Data excerpts:
Lemma arguments_payload h hook payload ext table p x t v :
  py_arguments h hook payload ext table = Ok (p, x, t) → pyobj_to_json_value h payload 0 = Ok v →
  serialize_payload p = echoed hook v.
Proof.
  intros Ea Hv. unfold py_arguments in Ea. rewrite Hv in Ea. simpl in Ea.
  apply result_bind_ok in Ea as (p0 & Hp & Ea). apply result_bind_ok in Ea as (? & _ & Ea).
  apply result_bind_ok in Ea as (? & _ & Ea). apply result_bind_ok in Ea as (? & _ & Ea).
  apply result_bind_ok in Ea as (? & _ & Ea). injection Ea as <- _ _.
  unfold resolve_payload in Hp. unfold echoed, serialize_payload. destruct (starts_with "cmf." hook).
  - destruct (message_from_value v) as [m|]; [|done]. simpl in Hp. injection Hp as <-. by rewrite downcast_erase.
  - injection Hp as <-. by rewrite generic_not_message, downcast_erase.
Qed.

(** A written object reads back as itself. *)
Lemma object_echo r d h2 :
  py_modified_payload r = Some (VObject d) → crosses (VObject d) = true → (nesting (VObject d) ≤ 128)%nat →
  ∃ obj h3, get_modified_payload r h2 = (Ok (Some obj), h3) ∧ pyobj_to_json_value h3 obj 0 = Ok (VObject d) ∧
    ∀ b, (b < py_next h2)%positive → py_object h3 b = py_object h2 b.
Proof.
  intros Hp Hcr Hn. unfold get_modified_payload. rewrite Hp. simpl opt_dict. unfold as_dict.
  pose proof (py_roundtrip (VObject d) h2 Hcr Hn) as Hw.
  assert (is_Some (cast_dict (py_object (json_value_to_pyobj (VObject d) h2).2 (json_value_to_pyobj (VObject d) h2).1))) as Hd
    by apply object_is_dict.
  destruct (json_value_to_pyobj (VObject d) h2) as [obj h3]. destruct Hw as [Hk Hb].
  exists obj, h3. simpl in Hd. destruct Hd as [items ->]. by split_and!.
Qed.
(** * Review scrapers: a shallow embedding and its properties

    The development embeds the three scripts of the repository,

    - [trustindex_scraper.py]   (module [V1]),
    - [trustindex_scraper2.py]  (module [V2]),
    - [trustpilot_scraper.py]   (module [TP]),

    in Rocq.  Python values that flow into review records are modelled by
    [pyval], Python exceptions by the error monad [result], the mutable
    accumulators of the extraction loops by a state-and-error monad whose
    state survives a raised exception (as the mutation of a Python list
    does), and the outside world (browser, HTTP server) by oracles that
    answer each interaction. *)

From Stdlib Require Import ZArith String Ascii List Bool Lia.
From stdpp Require Import base option list gmap sets strings sorting.

Set Warnings "-register-all,-clear-no-such-hyp".

Local Open Scope string_scope.
Local Open Scope list_scope.
Local Open Scope Z_scope.

(** ** Python exceptions *)

(** The exception classes the scripts raise or name in an [except] clause.
    All of them derive from [Exception]. *)
Inductive exn :=
| AttributeError
| KeyError
| TypeError
| ValueError
| JSONDecodeError                      (* subclass of ValueError *)
| StopIteration
| RequestException                     (* requests.exceptions.RequestException *)
| WebDriverException                   (* selenium's base class *)
| TimeoutException
| NoSuchElementException
| ElementClickInterceptedException
| StaleElementReferenceException.

#[global] Instance exn_eq_dec : EqDecision exn.
Proof. solve_decision. Defined.

(** [subclass e c]: an exception of class [e] is caught by [except c]. *)
Definition subclass (e c : exn) : bool :=
  bool_decide (e = c) ||
  match c, e with
  | ValueError, JSONDecodeError => true
  | WebDriverException,
    (TimeoutException | NoSuchElementException
     | ElementClickInterceptedException | StaleElementReferenceException) => true
  | _, _ => false
  end.

(** [except (c1, c2, ...)] *)
Definition except_ (cs : list exn) (e : exn) : bool :=
  existsb (subclass e) cs.

(** [except Exception] *)
Definition except_Exception (e : exn) : bool := true.

(** ** The error monad *)

Inductive result (A : Type) :=
| Ok (a : A)
| Raise (e : exn).
Arguments Ok {A} a.
Arguments Raise {A} e.

(** Sequencing, for [result] and for the state-and-error monad below. The
    computation comes first so that the type of the bound variable is known
    when the continuation is read. *)
Class Monad (T : Type -> Type) := {
  ret : forall {A}, A -> T A;
  bind : forall {A B}, T A -> (A -> T B) -> T B
}.

Declare Scope py_scope.
Notation "x ← y ; z" := (bind y (fun x => z))
  (at level 20, y at level 100, z at level 200, only parsing) : py_scope.
Notation "x ;; z" := (bind x (fun _ => z))
  (at level 100, z at level 200, only parsing, right associativity) : py_scope.
Local Open Scope py_scope.

#[global] Instance result_monad : Monad result := {
  ret := @Ok;
  bind := fun A B m f => match m with Ok a => f a | Raise e => Raise e end
}.

(** [try: body except cs: handler] *)
Definition try_except {A} (body : result A) (catches : exn -> bool)
    (handler : exn -> result A) : result A :=
  match body with
  | Ok a => Ok a
  | Raise e => if catches e then handler e else Raise e
  end.
(** * Cozy Bid: the sealed-bid commit-reveal auction server

    A shallow embedding of [src/server.js] and [src/db.js] (the Express
    handlers and the SQLite repository behind them), together with the part
    of the JavaScript runtime the handlers rely on: SHA-256 as computed by
    [crypto.createHash('sha256')], IEEE binary64 numbers with [parseFloat],
    [Number.prototype.toFixed] and [String(number)], string trimming and the
    one regular expression of the commit endpoint.

    Strings are sequences of bytes: a JavaScript string is represented by its
    UTF-8 encoding, which is what the hash consumes; where the source counts
    UTF-16 code units ([.length]) the model counts them from the bytes. *)

From Stdlib Require Import ZArith List String Ascii Bool Lia.
From Stdlib Require Import Floats.SpecFloat.
From stdpp Require Import gmap strings.

Local Open Scope string_scope.
Local Open Scope Z_scope.

(** ** SHA-256 (FIPS 180-4), the digest behind [computeHash] *)

Module Sha256.

Definition mask32 : Z := 0xffffffff.
Definition w32 (x : Z) : Z := Z.land x mask32.
Definition add32 (x y : Z) : Z := w32 (x + y).
Definition rotr (n x : Z) : Z :=
  Z.lor (Z.shiftr x n) (w32 (Z.shiftl x (32 - n))).
Definition xor3 (x y z : Z) : Z := Z.lxor (Z.lxor x y) z.

Definition ch (x y z : Z) : Z :=
  Z.lxor (Z.land x y) (Z.land (Z.lxor x mask32) z).
Definition maj (x y z : Z) : Z :=
  xor3 (Z.land x y) (Z.land x z) (Z.land y z).
Definition big_sigma0 (x : Z) : Z := xor3 (rotr 2 x) (rotr 13 x) (rotr 22 x).
Definition big_sigma1 (x : Z) : Z := xor3 (rotr 6 x) (rotr 11 x) (rotr 25 x).
Definition small_sigma0 (x : Z) : Z :=
  xor3 (rotr 7 x) (rotr 18 x) (Z.shiftr x 3).
Definition small_sigma1 (x : Z) : Z :=
  xor3 (rotr 17 x) (rotr 19 x) (Z.shiftr x 10).

(** The constants of FIPS 180-4 are read off the first 64 primes: the
    round constants are the first 32 bits of the fractional parts of their
    cube roots, the initial hash value those of the square roots of the
    first eight. *)
Definition is_prime (n : Z) : bool :=
  (1 <? n)
  && forallb (fun d => (n <? d * d) || negb (n mod d =? 0))
       (map Z.of_nat (seq 2 (Z.to_nat n - 2))).

Definition first_primes : list Z :=
  filter is_prime (map Z.of_nat (seq 2 310)).

(** Largest [x] in [lo, hi) with [x^3 <= n], by bisection. *)
Fixpoint cube_root (fuel : nat) (lo hi n : Z) : Z :=
  match fuel with
  | O => lo
  | S fuel' =>
      let mid := (lo + hi) / 2 in
      if mid =? lo then lo
      else if mid ^ 3 <=? n then cube_root fuel' mid hi n
      else cube_root fuel' lo mid n
  end.

Definition round_constants : list Z :=
  Eval vm_compute in
    map (fun p => w32 (cube_root 40 0 (2 ^ 36) (p * 2 ^ 96))) first_primes.

(** The eight working variables, also the chaining value between blocks. *)
Record regs := Regs {
  ra : Z; rb : Z; rc : Z; rd : Z; re : Z; rf : Z; rg : Z; rh : Z
}.

Definition fractional_sqrt (p : Z) : Z := w32 (Z.sqrt (p * 2 ^ 64)).

Definition initial_hash : regs :=
  Eval vm_compute in
    match map fractional_sqrt (firstn 8 first_primes) with
    | [a; b; c; d; e; f; g; h] => Regs a b c d e f g h
    | _ => Regs 0 0 0 0 0 0 0 0
    end.

Definition bytes_of_string (s : string) : list Z :=
  map (fun c => Z.of_N (N_of_ascii c)) (list_ascii_of_string s).

(** Big-endian bytes of the low [8 * n] bits of [x]. *)
Fixpoint be_bytes (n : nat) (x : Z) : list Z :=
  match n with
  | O => []
  | S n' => Z.land (Z.shiftr x (8 * Z.of_nat n')) 0xff :: be_bytes n' x
  end.

Definition pad (msg : list Z) : list Z :=
  let len := Z.of_nat (List.length msg) in
  (msg ++ 0x80 :: repeat 0 (Z.to_nat ((55 - len) mod 64))
       ++ be_bytes 8 (8 * len))%list.

Fixpoint chunks {X : Type} (size count : nat) (l : list X) : list (list X) :=
  match count with
  | O => []
  | S count' => firstn size l :: chunks size count' (skipn size l)
  end.

Definition be_word (bs : list Z) : Z :=
  fold_left (fun acc b => Z.lor (Z.shiftl acc 8) b) bs 0.

(** Message schedule, most recent word first. *)
Fixpoint extend_schedule (n : nat) (rev_w : list Z) : list Z :=
  match n with
  | O => rev_w
  | S n' =>
      let w := add32 (add32 (small_sigma1 (nth 1 rev_w 0)) (nth 6 rev_w 0))
                     (add32 (small_sigma0 (nth 14 rev_w 0)) (nth 15 rev_w 0)) in
      extend_schedule n' (w :: rev_w)
  end.

Definition schedule (block : list Z) : list Z :=
  rev (extend_schedule 48 (rev (map be_word (chunks 4 16 block)))).

Definition round (v : regs) (kw : Z * Z) : regs :=
  let t1 := add32 (add32 (add32 (rh v) (big_sigma1 (re v)))
                         (add32 (ch (re v) (rf v) (rg v)) (fst kw))) (snd kw) in
  let t2 := add32 (big_sigma0 (ra v)) (maj (ra v) (rb v) (rc v)) in
  Regs (add32 t1 t2) (ra v) (rb v) (rc v) (add32 (rd v) t1) (re v) (rf v) (rg v).

Definition compress (hv : regs) (block : list Z) : regs :=
  let v := fold_left round (combine round_constants (schedule block)) hv in
  Regs (add32 (ra hv) (ra v)) (add32 (rb hv) (rb v))
       (add32 (rc hv) (rc v)) (add32 (rd hv) (rd v))
       (add32 (re hv) (re v)) (add32 (rf hv) (rf v))
       (add32 (rg hv) (rg v)) (add32 (rh hv) (rh v)).

Definition digest (msg : list Z) : regs :=
  let padded := pad msg in
  fold_left compress (chunks 64 (List.length padded / 64) padded) initial_hash.

Definition hex_digit (n : Z) : ascii :=
  match n with
  | 0 => "0" | 1 => "1" | 2 => "2" | 3 => "3" | 4 => "4" | 5 => "5"
  | 6 => "6" | 7 => "7" | 8 => "8" | 9 => "9" | 10 => "a" | 11 => "b"
  | 12 => "c" | 13 => "d" | 14 => "e" | _ => "f"
  end%char.

Definition nibble (i x : Z) : ascii := hex_digit (Z.land (Z.shiftr x (4 * i)) 15).

Definition hex_word (x : Z) (rest : string) : string :=
  String (nibble 7 x) (String (nibble 6 x) (String (nibble 5 x)
  (String (nibble 4 x) (String (nibble 3 x) (String (nibble 2 x)
  (String (nibble 1 x) (String (nibble 0 x) rest))))))).

Definition hex_of_regs (v : regs) : string :=
  hex_word (ra v) (hex_word (rb v) (hex_word (rc v) (hex_word (rd v)
  (hex_word (re v) (hex_word (rf v) (hex_word (rg v) (hex_word (rh v) ""))))))).

(** [createHash('sha256').update(payload).digest('hex')] *)
Definition sha256_hex (payload : string) : string :=
  hex_of_regs (digest (bytes_of_string payload)).

End Sha256.

(** ** The JavaScript runtime the handlers use *)

Module Js.

(** *** Characters and strings *)

Definition code (c : ascii) : Z := Z.of_N (N_of_ascii c).

Definition digit_of (c : ascii) : option Z :=
  let n := code c in
  if (48 <=? n) && (n <=? 57) then Some (n - 48) else None.

Definition digit_char (d : Z) : ascii := ascii_of_N (Z.to_N (48 + d)).

(** The value of a decimal digit. *)
Definition is_digit (d : Z) : Prop := 0 <= d <= 9.

(** UTF-16 code units contributed by one byte of a UTF-8 string:
    continuation bytes add nothing, the lead byte of a four-byte sequence
    stands for a surrogate pair. *)
Definition utf16_units (c : ascii) : Z :=
  let n := code c in
  if n <? 0x80 then 1 else if n <? 0xc0 then 0 else if n <? 0xf0 then 1 else 2.

(** [s.length] *)
Fixpoint js_length (s : string) : Z :=
  match s with
  | EmptyString => 0
  | String c r => utf16_units c + js_length r
  end.

(** [s.split(sep)] for a one-character separator. *)
Fixpoint split (sep : ascii) (s : string) : list string :=
  match s with
  | EmptyString => [EmptyString]
  | String c r =>
      if Ascii.eqb c sep then EmptyString :: split sep r
      else match split sep r with
           | h :: t => String c h :: t
           | [] => [String c EmptyString]
           end
  end.

(** White space and line terminators of ECMAScript, as UTF-8:
    U+0009..U+000D, U+0020 | U+00A0 | U+1680, U+2000..U+200A, U+2028,
    U+2029, U+202F, U+205F, U+3000, U+FEFF. *)
Definition ws1 (a : Z) : bool := ((9 <=? a) && (a <=? 13)) || (a =? 32).
Definition ws2 (a b : Z) : bool := (a =? 0xc2) && (b =? 0xa0).
Definition ws3 (a b c : Z) : bool :=
  ((a =? 0xe1) && (b =? 0x9a) && (c =? 0x80))
  || ((a =? 0xe2) && (b =? 0x80)
      && (((0x80 <=? c) && (c <=? 0x8a)) || (c =? 0xa8) || (c =? 0xa9)
          || (c =? 0xaf)))
  || ((a =? 0xe2) && (b =? 0x81) && (c =? 0x9f))
  || ((a =? 0xe3) && (b =? 0x80) && (c =? 0x80))
  || ((a =? 0xef) && (b =? 0xbb) && (c =? 0xbf)).

(** [s.trimStart()] *)
Fixpoint trim_start (s : string) : string :=
  match s with
  | EmptyString => s
  | String c1 r1 =>
      if ws1 (code c1) then trim_start r1
      else match r1 with
           | EmptyString => s
           | String c2 r2 =>
               if ws2 (code c1) (code c2) then trim_start r2
               else match r2 with
                    | EmptyString => s
                    | String c3 r3 =>
                        if ws3 (code c1) (code c2) (code c3)
                        then trim_start r3 else s
                    end
           end
  end.

Definition is_empty (s : string) : bool :=
  match s with EmptyString => true | _ => false end.

Fixpoint trim_end (s : string) : string :=
  match s with
  | EmptyString => EmptyString
  | String c r =>
      if is_empty (trim_start s) then EmptyString else String c (trim_end r)
  end.

(** [s.trim()] *)
Definition trim (s : string) : string := trim_end (trim_start s).

(** *** Numbers: IEEE 754 binary64

    A number is a [spec_float]; a finite [S754_finite s m e] stands for
    [(-1)^s * m * 2^e]. Every function below reads a finite number by its
    value, so it does not depend on which representation is given. *)

Definition number := spec_float.

Definition is_nan (x : number) : bool :=
  match x with S754_nan => true | _ => false end.

(** Signed mantissa and exponent of a finite number or zero. *)
Definition signed_mantissa (x : number) : Z :=
  match x with
  | S754_finite s m _ => if s then Zneg m else Zpos m
  | _ => 0
  end.

Definition exponent (x : number) : Z :=
  match x with S754_finite _ _ e => e | _ => 0 end.

Definition compare (x y : number) : option comparison :=
  match x, y with
  | S754_nan, _ | _, S754_nan => None
  | S754_infinity s1, S754_infinity s2 =>
      Some (if s1 then if s2 then Eq else Lt else if s2 then Gt else Eq)
  | S754_infinity s, _ => Some (if s then Lt else Gt)
  | _, S754_infinity s => Some (if s then Gt else Lt)
  | _, _ =>
      let e := Z.min (exponent x) (exponent y) in
      Some (Z.compare (signed_mantissa x * 2 ^ (exponent x - e))
                      (signed_mantissa y * 2 ^ (exponent y - e)))
  end.

(** [x < y], [x > y], [x <= y] *)
Definition lt (x y : number) : bool :=
  match compare x y with Some Lt => true | _ => false end.
Definition gt (x y : number) : bool := lt y x.
Definition le (x y : number) : bool :=
  match compare x y with Some Lt | Some Eq => true | _ => false end.
(** numeric equality, [x == y] on numbers *)
Definition num_eq (x y : number) : bool :=
  match compare x y with Some Eq => true | _ => false end.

TASK PROMPT:
Look over the entries above. Copy every line that contains the word "Python".

ANSWER TO THIS TASK:
    in Rocq.  Python values that flow into review records are modelled by
    [pyval], Python exceptions by the error monad [result], the mutable
    state survives a raised exception (as the mutation of a Python list
(** ** Python exceptions *)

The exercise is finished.